We spent last week in the province of Kasai Occidentale, mostly in the dusty diamond town of Tshikapa, which is HQ of the Mennonite Church of Congo. We attended another ordination that included a woman, talked to many, many people, met friends and made new ones, and Vic and I took a river trip to Ndjoko Punda, the ultimate stop on this pilgrimage.

On the eve of this whole trip, back around September 18, I had a dream about looking across a wide river through windows without glass. In the river were large crocodiles, dangerous but not immediately threatening. A parade of animals walked by on the opposite bank–zebras, giraffes and what I at first identified as a wildebeest. But it turned out to be a combination of centaur and unicorn–a wildebeest with a human torso and head which looked like that of a sorcerer, and out of this head grew a single, tree-like antler.

My sense was that the spirits were waiting for us on the other side of the river. Not clearly good or evil but powerful.

When we were waiting on the edge of the river last Thursday for Kazadi, the volatile dinghy pilot, to get the tiny rubber boat and outboard motor ready to go down the Kasai River, I recognized the place of my dream and I thought about crocodiles. We didn’t see any but something was there, churning up difficulties at every stage of the trip.

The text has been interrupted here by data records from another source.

(** * LiteX event manager: litex/soc/interconnect/csr_eventmanager.py

    The Python module builds hardware descriptions: three kinds of event
    source (Pulse, Process, Level), and an [EventManager] that collects the
    sources held in its attributes, sorts them by creation id, builds the
    status / pending / enable registers and emits the logic that wires every
    source to its register bit, its clear line and the interrupt line.

    The development has two layers, as the program has:
    - the construction layer (what the Python code does when it runs):
      attribute assignment, reflection with [xdir], sorting, the loops of
      [do_finalize], the exceptions they can raise;
    - the hardware layer (what the emitted statements mean): a small FHDL
      with combinational and clocked statements and its cycle semantics. *)

From stdpp Require Import sorting gmap strings fin_maps pretty functions list.


(** ** Exceptions and the construction monad *)

(** The exceptions the construction code can raise.  [FinalizeError] is
    migen's error for a change made after finalization (the spec calls it
    AlreadyFinalized). *)
Inductive exn := FinalizeError | TypeError | UnboundLocalError | AttributeError.

Inductive result (A : Type) := Ok (a : A) | Raise (e : exn).
Arguments Ok {A} a.
Arguments Raise {A} e.

(** A Python method mutates [self] and either returns or raises; the state
    reached when it raises is kept, since the mutations done before the
    [raise] are not undone. *)
Definition M (S A : Type) : Type := S → result A * S.

Global Instance M_ret {S} : MRet (M S) := λ A a s, (Ok a, s).

Global Instance M_bind {S} : MBind (M S) := λ A B f c s,
  match c s with
  | (Ok a, s') => f a s'
  | (Raise e, s') => (Raise e, s')
  end.

Global Instance result_ret : MRet result := λ A a, Ok a.

Global Instance result_bind : MBind result := λ A B f r,
  match r with
  | Ok a => f a
  | Raise e => Raise e
  end.

Definition raise {S A} (e : exn) : M S A := λ s, (Raise e, s).
Definition gets {S A} (f : S → A) : M S A := λ s, (Ok (f s), s).
Definition modify {S} (f : S → S) : M S unit := λ s, (Ok tt, f s).
Definition lift {S A} (r : result A) : M S A := λ s, (r, s).

(** [for x in l: body(x)] *)
Fixpoint for_each {S A} (l : list A) (body : A → M S unit) : M S unit :=
  match l with
  | [] => mret tt
  | x :: l' => body x;; for_each l' body
  end.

This trip will be a chapter in a book some day. There is the short version: we did get to Ndjoko Punda. We did hear and record the Grand Tam Tam choir. And we did get back safely. And there is the long version, the book chapter. I am trying to see if I can get an intermediate blog version out of it. It might go something like this:

We did go to Ndjoko Punda but not when we planned to go and not with the person we had been negotiating with extensively and not entirely on our own, thank goodness, because Vic and I would never have managed sorting out all the complications ourselves. French didn’t cut it; Tshiluba was essential. And it was clear that we were very, very white with all the cultural baggage that brings with it. We were so white that we scared babies. Literally.

We did hear and record the Grand Tam Tam choir–and seven other choirs that we did not ask to hear and really did not have time to listen to because our time was compressed by the difficulties of getting there. It was glorious and hectic.

We did get back safely, our pockets empty of cash. Along the way we learned quite a bit about artisanal diamond mining along the river; how to repair rubber dinghies; and negotiating the rapids in the Kasai River as well as the ravines that used to be roads in Ndjoko Punda (on the back of motorbikes). We did spend the last two hours of the trip churning up the river at top speed in the dark, no moon. Fortunately, Kazadi, who had little sense of time and got into one fistfight along the way, did know his river. And the stars were lovely!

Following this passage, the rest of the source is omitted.